(* ===== verification/Mmu.v ===== *)
(** The emulator's memory (src/src/emulator/emulator/mmu.rs): a 4 GiB address
    space of 4 KiB pages with permissions, the write coverage
    (src/src/emulator/coverage.rs) and the watchpoint log the stores feed. The
    default build is modelled: the [trace] feature off, and without the debug
    print [put_byte] makes when an environment variable is set. *)

From S2P Require Import Prelude.

(** * Traps (emulator/mod.rs) *)

Inductive Trap : Type :=
| MemoryFault (addr : Z)
| ReadProtectFault (addr : Z)
| WriteProtectFault (addr : Z)
| ExecuteProtectFault (addr : Z)
| UndefinedOpcode (eip opcode : Z)
| PrivilegedOpcode (eip : Z) (mnemonic : list byte)
| SoftwareInterrupt (num eip : Z)
| Syscall (pc : Z)
| DivideByZero (eip : Z)
| UnresolvedImport (dll name : list byte)
| InstructionLimitExceeded (eip count : Z)
| UnimplementedMmx (eip opcode : Z) (mnemonic_hint : list byte).

(** * Permissions *)

Definition Perm : Type := Z.
Definition perm_R : Perm := 1.
Definition perm_W : Perm := 2.
Definition perm_X : Perm := 4.
Definition perm_or (a b : Perm) : Perm := Z.lor a b.
Definition perm_from_bits (bits : Z) : Perm := Z.land bits 7.
Definition perm_contains (a b : Perm) : bool := Z.land a b =? b.

(** * Coverage (coverage.rs) *)

Record CoverageMap : Type := { executed : gset Z; writes : gmap Z Z }.

Definition coverage_new : CoverageMap := {| executed := ∅; writes := ∅ |}.
Definition record_exec (eip : Z) (c : CoverageMap) : CoverageMap :=
  {| executed := {[eip]} ∪ executed c; writes := writes c |}.

(** One iteration of [record_write]: [entry(target).or_insert(size_u8)], then
    the maximum. *)
Definition record_byte (size_u8 : Z) (w : gmap Z Z) (target : Z) : gmap Z Z :=
  let slot := default size_u8 (w !! target) in
  <[target := if slot <? size_u8 then size_u8 else slot]> w.

Definition record_write (a size : Z) (c : CoverageMap) : CoverageMap :=
  let size_u8 := Z.max (Z.min size 8) 1 in
  {| executed := executed c;
     writes := fold_left (fun w off => record_byte size_u8 w (wrap32 (a + off)))
                 (seqZ 0 size) (writes c) |}.

Definition is_self_modifying (a : Z) (c : CoverageMap) : bool :=
  bool_decide (is_Some (writes c !! a)) && bool_decide (a ∈ executed c).

(** * The address space *)

Definition PAGE_SIZE : Z := 0x1000.
Definition NUM_PAGES : Z := 2 ^ 20.
Definition PAGE_MASK : Z := PAGE_SIZE - 1.
Definition PAGE_SHIFT : Z := 12.
Definition DEFAULT_WATCH_LIMIT : Z := 1000000.

Record Page : Type := { p_bytes : list byte; p_perm : Perm }.

Definition zeroed (perm : Perm) : Page :=
  {| p_bytes := replicate (Z.to_nat PAGE_SIZE) (byte_of 0); p_perm := perm |}.

Record WatchEvent : Type := {
  w_seq : Z;
  w_addr : Z;
  w_width : Z;
  w_value : Z;
  w_eip : Z;
}.

(** The vector of [Option<Page>] is the map of the mapped page indices. *)
Record Mmu : Type := {
  pages : gmap Z Page;
  coverage : CoverageMap;
  dbg_eip : Z;
  watches : list (Z * Z);
  watch_log : list WatchEvent;
  watch_limit : Z;
  watch_seq : Z;
  watch_dropped : Z;
}.

Definition new : Mmu :=
  {| pages := ∅; coverage := coverage_new; dbg_eip := 0; watches := []; watch_log := [];
     watch_limit := DEFAULT_WATCH_LIMIT; watch_seq := 0; watch_dropped := 0 |}.

Definition fork_copy (m : Mmu) : Mmu :=
  {| pages := pages m; coverage := coverage_new; dbg_eip := dbg_eip m; watches := watches m;
     watch_log := []; watch_limit := watch_limit m; watch_seq := 0; watch_dropped := 0 |}.

Definition with_pages (m : Mmu) (p : gmap Z Page) : Mmu :=
  {| pages := p; coverage := coverage m; dbg_eip := dbg_eip m; watches := watches m;
     watch_log := watch_log m; watch_limit := watch_limit m; watch_seq := watch_seq m;
     watch_dropped := watch_dropped m |}.

Definition with_coverage (m : Mmu) (c : CoverageMap) : Mmu :=
  {| pages := pages m; coverage := c; dbg_eip := dbg_eip m; watches := watches m;
     watch_log := watch_log m; watch_limit := watch_limit m; watch_seq := watch_seq m;
     watch_dropped := watch_dropped m |}.

Definition with_watch (m : Mmu) (ws : list (Z * Z)) (log : list WatchEvent)
    (limit seq dropped : Z) : Mmu :=
  {| pages := pages m; coverage := coverage m; dbg_eip := dbg_eip m; watches := ws;
     watch_log := log; watch_limit := limit; watch_seq := seq; watch_dropped := dropped |}.

Definition page_index (a : Z) : Z := Z.shiftr a PAGE_SHIFT.
Definition page_offset (a : Z) : Z := Z.land a PAGE_MASK.

(** * State and traps

    A method with [&mut self] and a [Result<_, Trap>]: it returns the new
    state also when it fails, since what was stored before the fault stays. *)
Definition St (A : Type) : Type := Mmu -> Mmu * res Trap A.

#[export] Instance st_ret : MRet St := fun A a m => (m, Ok a).
#[export] Instance st_bind : MBind St := fun A B f c m =>
  match c m with
  | (m', Ok a) => f a m'
  | (m', Err e) => (m', Err e)
  | (m', Panic) => (m', Panic)
  end.

Definition modify (f : Mmu -> Mmu) : St unit := fun m => (f m, Ok tt).

(** [for x in l { f(x)?; }]. *)
Fixpoint for_each {A} (f : A -> St unit) (l : list A) : St unit :=
  match l with
  | [] => mret tt
  | x :: l' => f x ;; for_each f l'
  end.

(** * Watchpoints *)

Definition add_watch (start len : Z) (m : Mmu) : Mmu :=
  if negb (len =? 0) then
    with_watch m (watches m ++ [(start, wrap32 (start + len))]) (watch_log m) (watch_limit m)
      (watch_seq m) (watch_dropped m)
  else m.

Definition set_watch_limit (limit : Z) (m : Mmu) : Mmu :=
  with_watch m (watches m) (watch_log m) limit (watch_seq m) (watch_dropped m).

Definition has_watches (m : Mmu) : bool := negb (bool_decide (watches m = [])).

Definition clear_watches (m : Mmu) : Mmu := with_watch m [] [] (watch_limit m) 0 0.

(** The counters are [u64]: counting past the end panics. *)
Definition note_watch (a width value : Z) : St unit := fun m =>
  if bool_decide (watches m = []) then (m, Ok tt)
  else
    let fin := wrap32 (a + width) in
    if existsb (fun '(s, e) => (a <? e) && (s <? fin)) (watches m) then
      match usize_add (E:=Trap) (watch_seq m) 1 with
      | Ok seq =>
          if len (watch_log m) <? watch_limit m then
            let ev := {| w_seq := seq; w_addr := a; w_width := width; w_value := value;
                         w_eip := dbg_eip m |} in
            (with_watch m (watches m) (watch_log m ++ [ev]) (watch_limit m) seq (watch_dropped m),
             Ok tt)
          else
            match usize_add (E:=Trap) (watch_dropped m) 1 with
            | Ok dropped =>
                (with_watch m (watches m) (watch_log m) (watch_limit m) seq dropped, Ok tt)
            | _ => (with_watch m (watches m) (watch_log m) (watch_limit m) seq (watch_dropped m), Panic)
            end
      | _ => (m, Panic)
      end
    else (m, Ok tt).

(** * Mapping *)

(** The pages [start_page..end_page) of a range. *)
Definition end_page (a size : Z) : Z :=
  Z.min ((a + size + PAGE_SIZE - 1) / PAGE_SIZE) NUM_PAGES.
Definition page_range (a size : Z) : list Z :=
  seqZ (page_index a) (end_page a size - page_index a).

Definition map_page (perm : Perm) (ps : gmap Z Page) (p : Z) : gmap Z Page :=
  match ps !! p with
  | Some page => <[p := {| p_bytes := p_bytes page; p_perm := perm |}]> ps
  | None => <[p := zeroed perm]> ps
  end.

Definition map (a size : Z) (perm : Perm) (m : Mmu) : Mmu :=
  if size =? 0 then m
  else with_pages m (fold_left (map_page perm) (page_range a size) (pages m)).

Definition map_zeroed (a size : Z) (perm : Perm) (m : Mmu) : Mmu :=
  if size =? 0 then m
  else with_pages m (fold_left (fun ps p => <[p := zeroed perm]> ps) (page_range a size) (pages m)).

Definition unmap (a size : Z) (m : Mmu) : Mmu :=
  if size =? 0 then m
  else with_pages m (fold_left (fun ps p => delete p ps) (page_range a size) (pages m)).

Definition mapped (m : Mmu) (p : Z) : bool := bool_decide (is_Some (pages m !! p)).
Definition is_mapped (m : Mmu) (a : Z) : bool := mapped m (page_index a).

Definition region_is_unmapped (m : Mmu) (a size : Z) : bool :=
  if size =? 0 then true
  else
    let first := page_index a in
    let last_byte := wrap32 (a + (size - 1)) in
    let last := page_index last_byte in
    forallb (fun p => negb (mapped m p)) (seqZ first (last + 1 - first)).

Definition perm_at (m : Mmu) (a : Z) : option Perm := p_perm <$> pages m !! page_index a.

(** Panics on an unmapped page. *)
Definition set_perm (a : Z) (perm : Perm) : St unit := fun m =>
  match pages m !! page_index a with
  | Some page =>
      (with_pages m (<[page_index a := {| p_bytes := p_bytes page; p_perm := perm |}]> (pages m)),
       Ok tt)
  | None => (m, Panic)
  end.

(** One page of the scan of [regions]; the state is [(out, cur)]. *)
Definition region_step (m : Mmu) (st : list (Z * Z * Perm) * option (Z * Perm)) (i : Z)
    : list (Z * Z * Perm) * option (Z * Perm) :=
  let '(out, cur) := st in
  let a := Z.shiftl i PAGE_SHIFT in
  let here := p_perm <$> pages m !! i in
  match cur, here with
  | Some (start, perm), Some p =>
      if p =? perm then st else (out ++ [(start, a, perm)], Some (a, p))
  | Some (start, perm), None => (out ++ [(start, a, perm)], None)
  | None, Some p => (out, Some (a, p))
  | None, None => st
  end.

Definition regions_upto (m : Mmu) (n : Z) : list (Z * Z * Perm) :=
  let '(out, cur) := fold_left (region_step m) (seqZ 0 n) ([], None) in
  match cur with
  | Some (start, perm) => out ++ [(start, Z.shiftl n PAGE_SHIFT, perm)]
  | None => out
  end.

Definition regions (m : Mmu) : list (Z * Z * Perm) := regions_upto m NUM_PAGES.

(** [while p < hi && ...] and [while q < end && ...]: the first index from [p]
    that is not ([want = true]) or is ([want = false]) mapped, or [hi]. *)
Fixpoint skip_while (fuel : nat) (m : Mmu) (want : bool) (p hi : Z) : Z :=
  match fuel with
  | O => p
  | S f => if (p <? hi) && Bool.eqb (mapped m p) want then skip_while f m want (p + 1) hi else p
  end.

(** The outer loop of [find_free_range]; every turn moves [p] forward. *)
Fixpoint free_loop (fuel : nat) (m : Mmu) (need_pages hi_page p : Z) : option Z :=
  match fuel with
  | O => None
  | S f =>
      if p + need_pages <=? hi_page then
        let p := skip_while (Z.to_nat (hi_page - p)) m true p hi_page in
        if hi_page <? p + need_pages then None
        else
          let fin := p + need_pages in
          let q := skip_while (Z.to_nat (fin - p)) m false p fin in
          if q =? fin then Some (wrap32 (Z.shiftl p PAGE_SHIFT))
          else free_loop f m need_pages hi_page (q + 1)
      else None
  end.

Definition find_free_range (m : Mmu) (lo hi size : Z) : option Z :=
  if size =? 0 then Some lo
  else
    let need_pages := (size + PAGE_SIZE - 1) / PAGE_SIZE in
    let lo_page := page_index lo in
    let hi_page := page_index hi in
    if hi_page <? lo_page + need_pages then None
    else free_loop (S (Z.to_nat (hi_page - lo_page))) m need_pages hi_page lo_page.

(** * Bytes *)

Definition byte_of_page (page : Page) (a : Z) : byte :=
  nth (Z.to_nat (page_offset a)) (p_bytes page) (byte_of 0).

Definition fetch_byte (m : Mmu) (a : Z) : res Trap byte :=
  page ← ok_or (pages m !! page_index a) (MemoryFault a);
  if negb (perm_contains (p_perm page) perm_R) then Err (ReadProtectFault a)
  else Ok (byte_of_page page a).

Definition fetch_x8 (m : Mmu) (a : Z) : res Trap byte :=
  page ← ok_or (pages m !! page_index a) (MemoryFault a);
  if negb (perm_contains (p_perm page) perm_X) then Err (ExecuteProtectFault a)
  else Ok (byte_of_page page a).

(** [page.bytes[off] = value]. *)
Definition poke (a : Z) (value : byte) (page : Page) (m : Mmu) : Mmu :=
  with_pages m (<[page_index a :=
    {| p_bytes := <[Z.to_nat (page_offset a) := value]> (p_bytes page); p_perm := p_perm page |}]>
    (pages m)).

Definition put_byte (a : Z) (value : byte) : St unit := fun m =>
  match pages m !! page_index a with
  | None => (m, Err (MemoryFault a))
  | Some page =>
      if negb (perm_contains (p_perm page) perm_W) then (m, Err (WriteProtectFault a))
      else (poke a value page m, Ok tt)
  end.

Definition put_byte_raw (a : Z) (value : byte) : St unit := fun m =>
  match pages m !! page_index a with
  | None => (m, Err (MemoryFault a))
  | Some page => (poke a value page m, Ok tt)
  end.

(** * Loads *)

Definition load8 (m : Mmu) (a : Z) : res Trap Z := b ← fetch_byte m a; Ok (u8 b).

Definition load16 (m : Mmu) (a : Z) : res Trap Z :=
  b0 ← fetch_byte m a;
  b1 ← fetch_byte m (wrap32 (a + 1));
  Ok (from_le [b0; b1]).

Definition load32 (m : Mmu) (a : Z) : res Trap Z :=
  b0 ← fetch_byte m a;
  b1 ← fetch_byte m (wrap32 (a + 1));
  b2 ← fetch_byte m (wrap32 (a + 2));
  b3 ← fetch_byte m (wrap32 (a + 3));
  Ok (from_le [b0; b1; b2; b3]).

Definition load64 (m : Mmu) (a : Z) : res Trap Z :=
  lo ← load32 m a;
  hi ← load32 m (wrap32 (a + 4));
  Ok (Z.lor (Z.shiftl hi 32) lo).

(** * Stores *)

(** [self.coverage.record_write(addr, w); self.note_watch(addr, w, value)]. *)
Definition note_store (a width value : Z) : St unit :=
  modify (fun m => with_coverage m (record_write a width (coverage m))) ;;
  note_watch a width value.

Definition store8 (a value : Z) : St unit :=
  put_byte a (byte_of value) ;;
  note_store a 1 value.

(** [value.to_le_bytes()[k]]. *)
Definition le_byte (value : Z) (k : Z) : byte := byte_of (value / 256 ^ k).

Definition store16 (a value : Z) : St unit :=
  put_byte a (le_byte value 0) ;;
  put_byte (wrap32 (a + 1)) (le_byte value 1) ;;
  note_store a 2 value.

Definition store32 (a value : Z) : St unit :=
  put_byte a (le_byte value 0) ;;
  put_byte (wrap32 (a + 1)) (le_byte value 1) ;;
  put_byte (wrap32 (a + 2)) (le_byte value 2) ;;
  put_byte (wrap32 (a + 3)) (le_byte value 3) ;;
  note_store a 4 value.

(** Without the [trace] feature the two halves are plain [store32] calls. *)
Definition store64 (a value : Z) : St unit :=
  store32 a (wrap32 value) ;;
  store32 (wrap32 (a + 4)) (wrap32 (Z.shiftr value 32)) ;;
  note_store a 8 value.

Definition write (a : Z) (data : list byte) : St unit :=
  for_each (fun '(i, b) => store8 (wrap32 (a + i)) (u8 b)) (zip (seqZ 0 (len data)) data).

Definition write_initializer (a : Z) (data : list byte) : St unit :=
  for_each (fun '(i, b) => put_byte_raw (wrap32 (a + i)) b) (zip (seqZ 0 (len data)) data).

Definition read (m : Mmu) (a n : Z) : res Trap (list byte) :=
  mapM_res (fun i => b ← load8 m (wrap32 (a + i)); Ok (byte_of b)) (seqZ 0 n).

### What the exercise asks:
Your reply should be a single number: how many lines in the listing above include the string "negb".

### Output for this exercise:
6